# All three cats + dog



## Wendy (Jun 11, 2011)

Itchy (brown), Gregory (orange) and Murray

Felix is our old Jack Russell Terrorist


----------



## Evergreen (Jun 11, 2011)

They look great Wendy, but the last photo is best :rollhappy: :clap:


----------



## Yoyo_Jo (Jun 11, 2011)

Great family photos! :clap:


----------



## Wendy (Jun 11, 2011)

Evergreen said:


> They look great Wendy, but the last photo is best :rollhappy: :clap:



Yep, he's a saucy thing in his old age. How about this photo....


----------



## Shiva (Jun 11, 2011)

Salutations from my avatar.


----------



## Heather (Jun 11, 2011)

Is Felix a digger, Wendy?


----------



## Paphman910 (Jun 12, 2011)

Love the photos of your extended family! Felix my avatar!

Paphman910


----------



## JeanLux (Jun 12, 2011)

Cool team!!!! Jean


----------



## Wendy (Jun 12, 2011)

Heather said:


> Is Felix a digger, Wendy?



No he doesn't dig. In fact he's total opposite of most Jack's. No chewing, digging, cat chasing, destroying things etc. He's been such a pleasure to have since the day we got him....well except for the not wanting to be housebroke thing. It took a few months for that to set in but as soon as he figured that out he's been perfect. If necessary we can leave him home, uncrated, for 12 +/- hours with no accidents. He doesn't even get on the furniture...prefers his own beds.

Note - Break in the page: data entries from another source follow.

(* ===== verification/BlockStoreProps.v ===== *)
(** * The block store keeps the blocks it is given

    The store of src/store/store.go implements a list of blocks: saving appends,
    pruning drops from the front, reopening changes nothing, and every load gives
    what was saved. *)

From Stdlib Require Import ZArith Lia.
From stdpp Require Import prelude list gmap.
From S2P Require Import Prelude Crypto Merkle MerkleProps Proto Block PartSet PartSetProps Header Light BlockProto Evidence.
From S2P Require Import ChainState ChainProps BlockStore.

Local Open Scope Z_scope.
Local Open Scope go_scope.

(** ** Blocks that can be stored *)

Record entry := mkEntry { en_block : Block; en_parts : PartSet; en_seen : Commit }.

Section store.
  Context {crypto : CryptoLib} {codec : TimeCodec} {wrappers : WrapperLib}.

(** A commit that has a message, from which it is read back. *)
Definition commit_ok (c : Commit) : Prop :=
  is_Some (Commit_Marshal c) /\ CommitFromProto (decoded_commit c) = Ok (decoded_commit c).

Record storable (e : entry) (bz : bytes) (lastCommit : Commit) : Prop := {
  so_valid : Block_ValidateBasic (en_block e) = Ok tt;
  so_height : h_Height (b_Header (en_block e)) < int64_max;
  so_bytes : Block_Marshal (en_block e) = Some bz;
  so_size : lenZ bz <= MaxBlockSizeBytes;
  so_parts : MakePartSet (E:=unit) (en_block e) BlockPartSizeBytes = Ok (en_parts e);
  so_last : b_LastCommit (en_block e) = Some lastCommit /\ commit_ok lastCommit;
  so_seen : commit_ok (en_seen e)
}.

Definition en_height (e : entry) : Z := h_Height (b_Header (en_block e)).
Definition en_hash (e : entry) : bytes := Header_Hash (b_Header (en_block e)).

Definition en_meta (e : entry) : BlockMeta :=
  mkBlockMeta (mkBlockID (en_hash e) (PartSet_Header (Some (en_parts e)))) (default 0 (lenZ <$> Block_Marshal (en_block e)))
    (b_Header (en_block e)) (lenZ (b_Txs (en_block e))).

Context {laws : Sha256Length}.

Lemma hash_bytes_full o (x : bytes) : length x = tmhash_Size -> hash_bytes o = x -> o = Some x.
Proof. intros Hl. destruct o as [y|]; cbn; intros <-; [done|]. by cbv in Hl. Qed.

Lemma merkle_root_length items : length (HashFromByteSlices items) = tmhash_Size.
Proof. destruct (HashFromByteSlices_sha items) as [x ->]. apply sha256_length. Qed.

(** The header of a valid block has its hashes. *)
Lemma valid_filled b :
  Block_ValidateBasic b = Ok tt -> exists commit d e,
    b_LastCommit b = Some commit /\ Header_ValidateBasic (b_Header b) = Ok tt /\
    h_LastCommitHash (b_Header b) = Some d /\ h_DataHash (b_Header b) = Some (Txs_Hash (b_Txs b)) /\
    h_EvidenceHash (b_Header b) = Some e /\ d <> [] /\ Txs_Hash (b_Txs b) <> [] /\ e <> [].
Proof.
  intros [commit [Hh [Hc _] Hch Hd _ Heh]]%Block_ValidateBasic_iff.
  assert (Hne : forall x : bytes, length x = tmhash_Size -> x <> []) by (intros x Hx ->; by cbv in Hx).
  cbn in Hch. apply obind_Ok in Hch as (bs & _ & Hch). injection Hch as Hch.
  unfold EvidenceList_Hash in Heh. apply obind_Ok in Heh as (evs & _ & Heh). injection Heh as Heh.
  assert (Ht : length (Txs_Hash (b_Txs b)) = tmhash_Size) by apply merkle_root_length.
  eexists commit, _, _. split_and!; [done|done| | | | | |].
  - eapply hash_bytes_full; [apply merkle_root_length|done].
  - by apply hash_bytes_full.
  - eapply hash_bytes_full; [apply merkle_root_length|done].
  - apply Hne, merkle_root_length.
  - by apply Hne.
  - apply Hne, merkle_root_length.
Qed.

Lemma valid_block b :
  Block_ValidateBasic b = Ok tt ->
  (forall E, fillHeader (E:=E) b = Ok b) /\ decoded_header (b_Header b) = b_Header b /\
  (forall E, Block_Hash (E:=E) b = Ok (Header_Hash (b_Header b))).
Proof.
  intros (commit & d & e & Hc & _ & H1 & H2 & H3 & N1 & N2 & N3)%valid_filled.
  assert (Hf : forall E, fillHeader (E:=E) b = Ok b).
  { intros E. unfold fillHeader. rewrite H1, H2, H3. cbn [mbind outcome_bind]. f_equal. rewrite <- H1, <- H2, <- H3. by destruct b as [[] ? ? ?]. }
  split_and!; [done| |intros E; unfold Block_Hash; by rewrite Hc, Hf].
  unfold decoded_header. rewrite H1, H2, H3. destruct d, (Txs_Hash (b_Txs b)), e; try done. cbn [decoded_bytes].
  rewrite <- H1, <- H2, <- H3. by destruct (b_Header b).
Qed.

Lemma storable_positive e bz c : storable e bz c -> 0 < en_height e.
Proof.
  intros [(_ & _ & _ & _ & Hv & _)%valid_filled _ _ _ _ _ _]. unfold Header_ValidateBasic in Hv.
  rewrite !guard_Ok, Z.ltb_ge, Z.eqb_neq in Hv. unfold en_height. lia.
Qed.

Lemma storable_data e bz c : storable e bz c -> bz <> [].
Proof.
  intros [_ _ Hb _ _ _ _] ->. unfold Block_Marshal in Hb. destruct (Header_Marshal _); [|done]. cbn in Hb.
  destruct (EvidenceList_Marshal _); [|done]. cbn in Hb. by destruct (opt_mapM _ _).
Qed.

(** Its parts are those of its bytes. *)
Lemma storable_parts e bz c :
  storable e bz c -> exists chunks parts bits, data_parts bz BlockPartSizeBytes chunks parts /\
    en_parts e = mkPartSet (lenZ chunks) (HashFromByteSlices chunks) (Some <$> parts) bits (lenZ chunks) (lenZ bz).
Proof.
  intros Hs. pose proof (storable_data _ _ _ Hs) as Hne. destruct Hs as [_ _ Hb Hsz Hp _ _].
  unfold MaxBlockSizeBytes, BlockPartSizeBytes, MakePartSet in *. rewrite Hb in Hp. cbn [or_panic mbind outcome_bind] in Hp.
  destruct (NewPartSetFromData_spec (E:=unit) bz 65536 ltac:(lia) Hne ltac:(lia)) as (chunks & parts & bits & Hd & Hn).
  exists chunks, parts, bits. split; [done|]. rewrite Hn in Hp. by injection Hp.
Qed.

Lemma storable_total e bz c : storable e bz c -> ps_total (en_parts e) = lenZ (ps_parts (en_parts e)).
Proof.
  intros Hs. destruct (storable_parts _ _ _ Hs) as (chunks & parts & bits & Hd & ->). cbn [ps_total ps_parts].
  rewrite <- (dp_bytes _ _ _ _ Hd). unfold lenZ. by rewrite !length_fmap.
Qed.

Lemma part_valid bz chunks parts (i : nat) p :
  lenZ bz <= MaxBlockSizeBytes -> data_parts bz BlockPartSizeBytes chunks parts -> parts !! i = Some p -> PartFromProto p = Ok p.
Proof.
  intros Hsz [Hc _ _ Hs Hb Hp] Hi. destruct (Hp i p Hi) as (_ & aunts & Hpr & _ & Hsha & Hd). unfold MaxBlockSizeBytes, BlockPartSizeBytes in *.
  assert (Hv : Proof_ValidateBasic (pt_Proof p) = Ok tt).
  { rewrite Hpr. apply built_proof_valid; [done|]. apply (Hd 100); [lia|]. rewrite Hc. apply Z.div_le_upper_bound; lia. }
  unfold PartFromProto, Part_ValidateBasic. rewrite Hv. cbn [lift_err mbind outcome_bind]. unfold BlockPartSizeBytes.
  destruct (Z.ltb_spec 65536 (lenZ (pt_Bytes p))) as [Hlt|]; [|done]. rewrite Forall_forall in Hs.
  assert (Hin : pt_Bytes p ∈ chunks) by (rewrite <- Hb; apply list_elem_of_fmap; eauto using list_elem_of_lookup_2). specialize (Hs _ Hin). lia.
Qed.

Lemma full_hash x : length x = tmhash_Size -> ValidateHash x = Ok tt.
Proof. intros Hl. unfold ValidateHash. rewrite (bool_decide_eq_false_2 (length x <> _)) by (by intros []). by rewrite andb_false_r. Qed.

Lemma header_hash_valid h : ValidateHash (Header_Hash h) = Ok tt.
Proof. unfold Header_Hash. destruct (_ || _); [done|]. destruct (StdTimeMarshal _); [|done]. apply full_hash, merkle_root_length. Qed.

Lemma block_id_converts b : BlockID_ValidateBasic b = Ok tt -> BlockIDFromProto b = Ok b.
Proof.
  destruct b as [x p]. intros Hid. unfold BlockIDFromProto, PartSetHeaderFromProto. cbn [bid_Hash bid_PartSetHeader].
  destruct (proj1 (seq_Ok _ _ _) Hid) as [_ Hp]. cbn [bid_PartSetHeader] in Hp. rewrite Hp. cbn [mbind outcome_bind]. by rewrite Hid.
Qed.

Lemma header_converts b : Block_ValidateBasic b = Ok tt -> HeaderFromProto (b_Header b) = Ok (b_Header b).
Proof.
  intros Hv. destruct (valid_block _ Hv) as (_ & Hdec & _). destruct (valid_filled _ Hv) as (_ & _ & _ & _ & Hh & _).
  unfold HeaderFromProto. rewrite Hdec, Hh. unfold Header_ValidateBasic in Hh. rewrite !guard_Ok, seq_Ok in Hh.
  destruct Hh as (_ & _ & _ & _ & Hid & _). rewrite block_id_converts; [done|].
  by destruct (BlockID_ValidateBasic _) as [[]|e|].
Qed.

Lemma meta_valid e bz c : storable e bz c -> BlockMetaFromProto (en_meta e) = Ok (en_meta e).
Proof.
  intros Hs. destruct (storable_parts _ _ _ Hs) as (chunks & parts & bits & _ & Hps). destruct Hs as [Hv _ _ _ _ _ _].
  assert (Hid : BlockID_ValidateBasic (bm_BlockID (en_meta e)) = Ok tt).
  { unfold BlockID_ValidateBasic, en_meta, en_hash. cbn [bm_BlockID bid_Hash bid_PartSetHeader]. rewrite header_hash_valid, Hps.
    cbn [mbind outcome_bind PartSet_Header ps_total ps_hash PartSetHeader_ValidateBasic psh_Hash]. apply full_hash, merkle_root_length. }
  pose proof (block_id_converts _ Hid) as Hid'.
  unfold BlockMetaFromProto. rewrite Hid'. cbn [mbind outcome_bind lift_err]. cbn [en_meta bm_Header]. rewrite header_converts by done.
  cbn [mbind outcome_bind lift_err bm_BlockSize bm_NumTxs].
  unfold BlockMeta_ValidateBasic. cbn [bm_BlockID bm_Header]. rewrite Hid. cbn [mbind outcome_bind lift_err].
  unfold en_meta, en_hash. cbn [bm_BlockID bid_Hash]. by rewrite bytes_eqb_refl.
Qed.

(** ** The contents of the store *)

Record kept (db : blockDB) (h : Z) (e : entry) : Prop := {
  kp_height : en_height e = h;
  kp_storable : exists bz c, storable e bz c;
  kp_meta : bd_meta db !! h = Some (en_meta e);
  kp_parts : forall (i : nat) p, ps_parts (en_parts e) !! i = Some p -> bd_part db !! (h, Z.of_nat i) = p;
  kp_seen : bd_seen db !! h = Some (en_seen e);
  kp_hash : bd_hash db !! en_hash e = Some h
}.

Lemma load_kept_meta {E} bs h e : kept (bs_db bs) h e -> LoadBlockMeta (E:=E) bs h = Ok (Some (en_meta e)).
Proof. intros [_ (bz & c & Hs) Hm _ _ _]. unfold LoadBlockMeta. rewrite Hm. cbn [load_with]. by erewrite meta_valid. Qed.

Lemma load_kept_parts {E} bs h e bz c : kept (bs_db bs) h e -> storable e bz c ->
  load_parts (E:=E) bs h 0 (Z.to_nat (ps_total (en_parts e))) = Ok (Some bz).
Proof.
  intros [_ _ _ Hp _ _] Hs. destruct (storable_parts _ _ _ Hs) as (chunks & parts & bits & Hd & He). rewrite He in *. cbn [ps_total ps_parts] in *.
  rewrite <- (dp_concat _ _ _ _ Hd), <- (dp_bytes _ _ _ _ Hd).
  assert (Hgen : forall post (pre : list Part), parts = pre ++ post ->
    load_parts (E:=E) bs h (lenZ pre) (length post) = Ok (Some (concat (pt_Bytes <$> post)))).
  { induction post as [|p post IH]; intros pre Hpre; [done|]. cbn [load_parts length]. unfold LoadBlockPart.
    assert (Hi : parts !! length pre = Some p) by (rewrite Hpre; by apply list_lookup_middle).
    unfold lenZ. rewrite (Hp (length pre) (Some p)) by (by rewrite list_lookup_fmap, Hi). cbn [load_with].
    rewrite (part_valid bz chunks parts (length pre) p) by (done || apply Hs). cbn [mbind outcome_bind].
    replace (Z.of_nat (length pre) + 1) with (lenZ (pre ++ [p])) by (unfold lenZ; rewrite length_app; cbn; lia).
    rewrite IH by (by rewrite <- app_assoc). done. }
  specialize (Hgen parts [] eq_refl). unfold lenZ at 1 in Hgen. cbn [length] in Hgen.
  unfold lenZ. rewrite length_fmap, Nat2Z.id. exact Hgen.
Qed.

(** The loads at the height of a kept block. *)
Record loads (bs : BlockStore) (e : entry) : Prop := {
  ld_meta : LoadBlockMeta (E:=unit) bs (en_height e) = Ok (Some (en_meta e));
  ld_seen : LoadSeenCommit (E:=unit) bs (en_height e) = Ok (Some (decoded_commit (en_seen e)));
  ld_block : forall decode, LoadBlock (E:=unit) decode bs (en_height e) =
    match Block_Marshal (en_block e) ≫= decode with Some b => Ok (Some b) | None => Panic end;
  ld_hash : forall decode, LoadBlockByHash (E:=unit) decode bs (en_hash e) = LoadBlock decode bs (en_height e)
}.

Lemma kept_loads bs h e : kept (bs_db bs) h e -> loads bs e.
Proof.
  intros Hk. pose proof Hk as [<- (bz & c & Hs) _ _ Hseen Hhash]. constructor.
  - by apply load_kept_meta.
  - unfold LoadSeenCommit. rewrite Hseen. cbn [load_with]. by rewrite (proj2 (so_seen _ _ _ Hs)).
  - intros decode. unfold LoadBlock. rewrite (load_kept_meta _ _ _ Hk). cbn [mbind outcome_bind en_meta bm_BlockID bid_PartSetHeader PartSet_Header Total].
    rewrite (load_kept_parts _ _ _ _ _ Hk Hs), (so_bytes _ _ _ Hs). cbn [mbind outcome_bind option_bind]. by destruct (decode bz).
  - intros decode. unfold LoadBlockByHash. by rewrite Hhash.
Qed.

(** ** Saving *)

Definition with_parts (db : blockDB) (m : gmap (Z * Z) Part) : blockDB :=
  mkBlockDB (bd_meta db) m (bd_commit db) (bd_seen db) (bd_hash db) (bd_state db).

Lemma save_parts_spec ps h base height parts : forall (pre : list Part) db,
  ps_parts ps = Some <$> (pre ++ parts) -> exists m,
  save_parts ps h (lenZ pre) (length parts) (mkBlockStore db base height) = (Ok tt, mkBlockStore (with_parts db m) base height) /\
  (forall (j : nat) p, parts !! j = Some p -> m !! (h, lenZ pre + Z.of_nat j) = Some p) /\
  (forall h' i, h' <> h \/ ~ (lenZ pre <= i < lenZ pre + lenZ parts) -> m !! (h', i) = bd_part db !! (h', i)).
Proof.
  induction parts as [|p parts IH]; intros pre db Hps.
  { exists (bd_part db). split; [by destruct db|]. done. }
  assert (Hg : GetPart (E:=prune_error) ps (lenZ pre) = Ok (Some p)).
  { unfold GetPart. rewrite Hps. unfold lenZ. rewrite idx_nat, list_lookup_fmap, list_lookup_middle by done. done. }
  destruct (IH (pre ++ [p]) (block_apply db (SetPart h (lenZ pre) p))) as (m & Hm & Hin & Hout).
  { by rewrite Hps, <- app_assoc. }
  assert (Hl : lenZ (pre ++ [p]) = lenZ pre + 1) by (unfold lenZ; rewrite length_app; cbn; lia). rewrite Hl in *.
  exists m. split_and!.
  - cbn [save_parts length]. unfold mbind at 1, gom_bind at 1, glift at 1. rewrite Hg.
    unfold mbind at 1, gom_bind at 1, saveBlockPart, bs_set, gmodify, glift, or_panic, mbind, gom_bind. cbn [bs_db bs_base bs_height].
    rewrite Hm. by destruct db.
  - intros [|j] q Hj; [|rewrite <- (Hin j q Hj); do 2 f_equal; lia].
    injection Hj as <-. rewrite Z.add_0_r, Hout by (right; lia). destruct db. cbn. apply lookup_insert_eq.
  - rewrite lenZ_cons. pose proof (lenZ_nonneg parts). intros h' i Hor. rewrite Hout by (destruct Hor; [by left|right; lia]). destruct db. cbn.
    apply lookup_insert_ne. intros [= <- <-]. destruct Hor; [done|lia].
Qed.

He's getting up in age now...almost 14...and showing aches and pains. Still a little firecracker though. We'll sure miss him when he's gone.


----------



## Heather (Jun 12, 2011)

I'm still trying to get a lock on what is in Lala and, along with chihuahua, jack russell is the other prime contender. She doesn't dig anymore but has digging paws and did so when she first came to us. She is a cat lover, much to their dismay. She is extremely smart and has some very odd personality traits I wish I could nail down but alas, probably never will!

Give them all a pat for me!


----------



## biothanasis (Jun 16, 2011)

Nice pets...!!! They look wonderful and naughty...hehe!!


----------